AVAILABLE DATA:
(* ===== verification/Look.v ===== *)
(** * What the screens look like

    The style arrays of [View] resolved against the screens' style sheets
    of [Styles]: which sheet entries the trees refer to, the colour every
    text is drawn in and the background it is drawn on. A background is
    inherited from the nearest enclosing element that sets one, as React
    Native's views are transparent. *)

From Stdlib Require Import String List Bool QArith Lia.
From S2P Require Import Prelude Number Exact Stepper Calculator Settings Styles Anim View.
Import ListNotations.
Local Open Scope string_scope.

(** The background an element with style [st] gives its children. *)
Definition background (sheet : style_sheet) (st : list style_entry) (bg : option string) : option string :=
  match style_color sheet st "backgroundColor" with Some c => Some c | None => bg end.

(** Every text with the colour it is drawn in and its background: the
    labels, and the text and the placeholder of an input. *)
Fixpoint texts_on (sheet : style_sheet) (bg : option string) (n : node)
    : list (option string * option string) :=
  match n with
  | Box _ st ch | Button st _ ch => flat_map (texts_on sheet (background sheet st bg)) ch
  | Label st _ => [(style_color sheet st "color", bg)]
  | Input _ _ st _ ph _ =>
      [(style_color sheet st "color", background sheet st bg); (Some ph, background sheet st bg)]
  | Toggle _ _ _ _ _ => []
  end.

(** A text has a colour, a background, and they differ. *)
Definition legible (p : option string * option string) : bool :=
  match p with
  | (Some c, Some b) => negb (String.eqb c b)
  | _ => false
  end.

(** The colour of a line of the solution. *)
Definition line_color (dark : bool) (step : string) : option string :=
  style_color index_styles (solution_line_style dark step) "color".

(** The colour the last of a line's kinds gives it. *)
Definition kind_color (dark : bool) (kinds : list line_style) : option string :=
  match last (map Some kinds) None with
  | Some StepDivider => Some "#6366f1"
  | Some CorrectionHeader => Some "#a5b4fc"
  | Some CorrectionDetail => Some "#94a3b8"
  | None => Some (themed dark "#fff" "#000")
  end.

(** The colours of the lines of one step with [m] corrections: the
    divider, the predictor label, two predictor lines, then a header and
    two lines per correction. *)
Definition step_colors (dark : bool) (m : nat) : list (option string) :=
  Some "#6366f1" :: Some (themed dark "#fff" "#000") :: Some "#94a3b8" :: Some "#94a3b8"
    :: concat (repeat [Some "#a5b4fc"; Some "#94a3b8"; Some "#94a3b8"] m).

(** ** Lines of the solution *)

Lemma line_color_kinds (dark : bool) (step : string) :
  line_color dark step = kind_color dark (styles_of step).
Proof.
  unfold line_color, solution_line_style, styles_of.
  destruct dark, (prefix nl step), (prefix "  Correction" step), (prefix "    " step);
    vm_compute; reflexivity.
Qed.

Lemma solution_line_legible (dark : bool) (step : string) :
  forallb legible (texts_on index_styles (Some (themed dark "#2c2d31" "#f3f4f6")) (solution_line dark step)) = true.
Proof.
  cbn [texts_on solution_line forallb]. rewrite andb_true_r. fold (line_color dark step).
  rewrite line_color_kinds. unfold styles_of.
  destruct dark, (prefix nl step), (prefix "  Correction" step), (prefix "    " step); reflexivity.
Qed.

Lemma solution_lines_legible (dark : bool) (lines : list string) :
  forallb (fun n => forallb legible (texts_on index_styles (Some (themed dark "#2c2d31" "#f3f4f6")) n))
    (map (solution_line dark) lines) = true.
Proof.
  induction lines as [|l ls IH]; [reflexivity|].
  cbn [map forallb]. rewrite solution_line_legible, IH. reflexivity.
Qed.

(** ** The results panel *)

Lemma results_legible (dark : bool) (s : calculator) (v : calculator_values) (bg : option string) :
  forallb (fun n => forallb legible (texts_on index_styles
      (background index_styles [Sheet "resultsContainer"; Inline (resultsStyle v);
                                background_style dark "#1a1b1e" "#fff"] bg) n))
    (results dark s) = true.
Proof.
  replace (background index_styles _ bg) with (Some (themed dark "#1a1b1e" "#fff"))
    by (destruct dark; vm_compute; reflexivity).
  unfold results. destruct (solution s) as [|l ls]; [reflexivity|].
  cbn [forallb texts_on]. rewrite forallb_flat_map.
  replace (background index_styles _ _) with (Some (themed dark "#2c2d31" "#f3f4f6"))
    by (destruct dark; vm_compute; reflexivity).
  rewrite solution_lines_legible. destruct dark; reflexivity.
Qed.

(** ** The screens *)

(** C7. Every text is legible. In every state, in both themes and at
    every point of the entrance animations, every text of the three
    screens (labels, the solution's lines, the inputs' texts and
    placeholders) has a colour, is drawn on a background some enclosing
    element sets, and the two colours differ. *)
Theorem screens_legible (dark : bool) (s : calculator) (v : calculator_values)
    (st : settings) (o : Q) (tv : theory_values) :
  forallb legible (texts_on index_styles None (render_calculator dark s v)) = true /\
  forallb legible (texts_on settings_styles None (render_settings st o)) = true /\
  forallb legible (texts_on theory_styles None (theory_screen tv)) = true.
Proof.
  split; [|split]; [| unfold render_settings; destruct (darkMode st); vm_compute; reflexivity
                   | vm_compute; reflexivity].
  unfold render_calculator.
  generalize (results_legible dark s v (background index_styles
    [Sheet "container"; background_style dark "#13151a" "#f5f5f5"] None)).
  generalize (results dark s). intros r Hr. cbn [texts_on flat_map].
  rewrite !forallb_app, forallb_flat_map, Hr. destruct dark; vm_compute; reflexivity.
Qed.

(** ** The colours of a run *)

Section RunColors.
Context {R : Type} `{JSNumber R}.
Variable precision : nat.
Variable dark : bool.

Lemma header_colors (x0 y0 h xf c n : R) :
  map (line_color dark) (header precision x0 y0 h xf c n) = repeat (Some (themed dark "#fff" "#000")) 4.
Proof. rewrite (map_ext _ _ (line_color_kinds dark)). destruct dark; reflexivity. Qed.

Lemma final_line_color (cx cy : R) : line_color dark (final_line precision cx cy) = Some "#6366f1".
Proof. rewrite line_color_kinds. reflexivity. Qed.

Lemma step_block_colors (g : R -> R -> R) (h : R) (m : nat) (i : R) (p : R * R) :
  map (line_color dark) (step_block precision g h m i p) = step_colors dark m.
Proof.
  rewrite (map_ext _ _ (line_color_kinds dark)), <- map_map, step_block_styles.
  cbn [map]. rewrite concat_map, map_repeat. reflexivity.
Qed.

Lemma steps_trace_colors (g : R -> R -> R) (h : R) (m k : nat) :
  forall i p, map (line_color dark) (steps_trace precision g h m k i p) =
  concat (repeat (step_colors dark m) k).
Proof.
  induction k as [|k IH]; intros i p; [reflexivity|].
  cbn [steps_trace repeat concat]. rewrite map_app, step_block_colors, IH. reflexivity.
Qed.
End RunColors.

(** C17. The colours of a run's results. Take a right-hand side that
    always returns a number, and loops of [k] and [m] trips with
    [k + m] units of fuel. Solve shows a trace whose four header lines
    are in the theme's text colour. Every step shows its divider in
    indigo ([stepDivider]), the predictor label in the theme colour,
    the predictor lines in grey ([correctionDetail]), and per correction
    a light indigo header ([correctionHeader]) and two grey lines. The
    final value is drawn in indigo like a step divider, as it starts
    with a line break. *)
Theorem run_colors (dark : bool) {R : Type} `{JSNumber R} (f : R -> R -> option R) (g : R -> R -> R)
    (precision fuel : nat) (x0 y0 h xf c : R) (k m : nat) :
  (forall x y, f x y = Some (g x y)) ->
  trips (js_ceil ((xf - x0) / h)%js) k -> trips c m -> (k + m <= fuel)%nat ->
  exists lines, solve f precision fuel x0 y0 h xf c = Some lines /\
    map (line_color dark) lines =
    (repeat (Some (themed dark "#fff" "#000")) 4 ++ concat (repeat (step_colors dark m) k)
      ++ [Some "#6366f1"])%list.
Proof.
  intros Hf Hn Hc Hfuel. unfold solve.
  rewrite (try_body_trips f precision g Hf fuel x0 y0 h xf c k m Hn Hc Hfuel).
  eexists. split; [reflexivity|].
  rewrite !map_app, header_colors, steps_trace_colors. cbn [map]. rewrite final_line_color. reflexivity.
Qed.

Lemma run_colors_witness :
  exists lines, solve f_default 4 10 (Fin 0) (Fin 1) (Fin (1 # 4)) (Fin 1) (Fin 1) = Some lines /\
    map (line_color true) lines =
    (repeat (Some (themed true "#fff" "#000")) 4 ++ concat (repeat (step_colors true 1) 4)
      ++ [Some "#6366f1"])%list.
Proof.
  apply (run_colors true f_default xadd 4 10);
    [exact f_default_total
    | apply trips_b_spec; vm_compute; reflexivity
    | apply trips_b_spec; vm_compute; reflexivity
    | lia].
Defined.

REQUIREMENT: Where the word "Import" occurs in a line of the records, copy that line.

RESULT FOR THIS EXERCISE:
From Stdlib Require Import String List Bool QArith Lia.
From S2P Require Import Prelude Number Exact Stepper Calculator Settings Styles Anim View.
Import ListNotations.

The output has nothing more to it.